Ainsi que le rappelle Toni Maraini, dans la Revue Noire (1999), les maîtres artisans possédaient, bien avant le protectorat, un outillage technique incluant couleurs, pigments, teintes, vernis, mélanges, solvants, huiles, spatules, différents genres et tailles de pinceaux et de craie pour tracer les dessins sans lesquels ils n’auraient pas pu décorer, avec art et savoir, bois, plâtres, céramique et - surtout - enluminer les manuscrits, calligraphier les textes et peindre les miniatures. Bref, la peinture, du moins sous sa forme savante, était présente avant l’irruption européenne.
Qui connaît Mohamed Ben Ali R’bati ?
En vérité, peu de gens. Pourtant, le personnage ne manque pas de stature. L’homme a été nanti d’un destin tumultueux, l’artiste possède une belle envergure. Il eut la mauvaise fortune d’être né trop tôt (1861), puis de tirer sa révérence aux sons du canon (1939).

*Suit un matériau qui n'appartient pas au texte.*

(** A safe plan computes the results of the graph. *)
Lemma run_planned_ok env mem : safe_until (length (nodes g)) →
  (∀ nid node e, nodes g !! nid = Some node → is_variable node = true → e ∈ node_entries g nid node → cell_of sids e = Own e) →
  (∀ e, mem (Own e) = env e) →
  ∃ mem', run_planned g sem sids mem = Ok mem' ∧ ∀ e, e ∈ g_outputs g → mem' (cell_of sids (entry_id g e)) = run_graph g sem env (entry_id g e).
Proof.
  intros Hsafe Hvar Hmem. unfold run_planned, run_graph.
  assert (∀ l nid env mem, l = drop nid (nodes g) → agree nid env mem → ∃ mem', run_planned_from g sem sids nid l mem = Ok mem' ∧ agree (nid + length l) (run_from g sem nid l env) mem') as H.
  { induction l as [|node l IH]; intros nid env0 mem0 Hl Hag; cbn [run_planned_from run_from length]; [rewrite Nat.add_0_r; eauto|].
    assert (nodes g !! nid = Some node) as Hn by (rewrite <- (Nat.add_0_r nid), <- lookup_drop, <- Hl; done).
    destruct (run_planned_node_ok nid node env0 mem0) as (mem1 & -> & Hag1); [|done|by intros; eapply Hvar|done|].
    { intros nid' node' k s Hlt. apply Hsafe. apply lookup_lt_Some in Hn. lia. }
    rstep. replace (nid + S (length l))%nat with (S nid + length l)%nat by lia. apply IH; [|done]. rewrite (drop_S _ _ _ Hn) in Hl. by injection Hl. }
  destruct (H (nodes g) 0%nat env mem eq_refl) as (mem' & Hrun & Hag); [split; [intros e _ He; change (e < 0)%nat in He; lia|intros e _; apply Hmem]|].
  exists mem'. split; [done|]. intros e He. apply (ag_pend _ _ _ Hag); [|cbn [plus]; by apply entry_bound, (go_outputs Hg)].
  unfold pend. apply elem_of_app. right. by apply list_elem_of_fmap_2.
Qed.
End safe.
End graph.
(** ** Counting the uses *)
Lemma occ_omap_cons {A} f (h : A → option nat) x l :
  occ f (omap h (x :: l)) = (match h x with Some y => if f y then 1 else 0 | None => 0 end + occ f (omap h l))%nat.
Proof. change (omap h (x :: l)) with (match h x with Some y => y :: omap h l | None => omap h l end). destruct (h x); [apply occ_of_cons|done]. Qed.
Lemma occ_omap_perm {A} f (h : A → option nat) l l' : l ≡ₚ l' → occ f (omap h l) = occ f (omap h l').
Proof. induction 1 as [|x l l' _ IH|x y l|]; rewrite ?occ_omap_cons; lia. Qed.

Lemma bump_all d l : ∀ counts, (∀ e, e ∈ l → (e < length counts)%nat) →
  ∃ counts', foldM (bump d) counts l = Ok counts' ∧ length counts' = length counts ∧ ∀ e z, counts !! e = Some z → counts' !! e = Some (z + d * Z.of_nat (uses e l)).
Proof.
  induction l as [|e l IH]; intros counts Hl; cbn [foldM]; [exists counts; repeat split; try done; intros e z ->; f_equal; cbn; lia|].
  destruct (lookup_lt_is_Some_2 counts e) as [z Hz]; [apply Hl; by left|]. assert (bump d counts e = Ok (<[e := z + d]> counts)) as -> by (unfold bump; rewrite (rd_ok _ _ _ Hz); rstep; apply wr_ok; by apply lookup_lt_Some in Hz). rstep.
  destruct (IH (<[e := z + d]> counts)) as (c & -> & Hlen & Hc); [intros e' He'; rewrite length_insert; apply Hl; by right|]. exists c. rewrite length_insert in Hlen. split; [done|]. split; [done|].
  intros e' z' Hz'. unfold uses. rewrite occ_of_cons. destruct (Nat.eqb_spec e e') as [<-|Hne].
  - rewrite (Hc e (z + d)) by (by rewrite list_lookup_insert_eq by (by apply lookup_lt_Some in Hz)). simplify_eq. f_equal. unfold uses. lia.
  - rewrite (Hc e' z') by (by rewrite list_lookup_insert_ne). done.
Qed.

Section counting.
Context (g : Graph).
Hypothesis Hg : graph_ok g.
Abbreviation N := (num_node_entries g).

Definition input_entry (node : INode) (i : nat) : option nat := entry_id g <$> n_inputs node !! i.

Lemma inputs_omap node : entry_id g <$> n_inputs node = omap (input_entry node) (seq 0 (length (n_inputs node))).
Proof.
  unfold input_entry. assert (∀ (l pre : list NodeEntry), omap (fun i => entry_id g <$> (pre ++ l) !! i) (seq (length pre) (length l)) = entry_id g <$> l) as H; [|by rewrite <- (H (n_inputs node) [])].
  induction l as [|x l IH]; intros pre; [done|]. cbn [length seq omap list_omap]. rewrite list_lookup_middle by done. cbn. f_equal. specialize (IH (pre ++ [x])). rewrite <- (assoc_L (++)), length_app, Nat.add_comm in IH. exact IH.
Qed.

(** The inputs are those that are read and those that are ignored. *)
Lemma uses_inputs node e : NoDup (ignored node) → (∀ i, i ∈ ignored node → (i < length (n_inputs node))%nat) →
  uses e (entry_id g <$> n_inputs node) = (uses e (live_from g node 0) + uses e (omap (input_entry node) (ignored node)))%nat.
Proof.
  intros Hnd Hlt. rewrite inputs_omap. unfold live_from. rewrite Nat.sub_0_r.
  assert (filter (fun i => i ∈ ignored node) (seq 0 (length (n_inputs node))) ≡ₚ ignored node) as Hp.
  { apply NoDup_Permutation; [apply NoDup_filter, NoDup_seq|done|]. intros i. rewrite list_elem_of_filter, elem_of_seq. split; [by intros [? _]|]. intros Hi. split; [done|]. specialize (Hlt i Hi). lia. }
  unfold uses at 3. rewrite <- (occ_omap_perm _ _ _ _ Hp). clear. induction (seq 0 (length (n_inputs node))) as [|i l IH]; [done|]. unfold uses in *. rewrite filter_cons, !occ_omap_cons. unfold live_input at 1. fold (input_entry node i).
  case_bool_decide as Hi; [rewrite decide_True, occ_omap_cons by done|rewrite decide_False by done]; lia.
Qed.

Sans que quiconque s’en émût, on l’oublia un certain moment.
Transfuge, R’bati s’attacha viscéralement à Tanger, qui devint le seul objet de son engouement. Il en fut le scribe, consignant et pérennisant les charmes authentiques, avec l’ardeur des amoureux taraudés par la perspective que leur amour serait bientôt souillé. D’où l’altière indifférence que le peintre affiche envers les intrusions occidentales. Il en résulte un univers intemporel, délicieusement désuet, jalousement épuré. Une seule concession, et elle est de taille : «Pour le jeune homme, l’ailleurs se concrétisera dans la peinture.
Non pas dans les sujets qu’il représentera, mais dans son choix de la peinture de chevalet, mode d’expression occidental qu’il est le premier Marocain à utiliser», affirme Nicole de Pontcharra, qui passa au crible les œuvres de R’bati. L’expo incite le visiteur à pousser plus avant sa familiarité avec cet artiste qui gagne à être (re)découvert.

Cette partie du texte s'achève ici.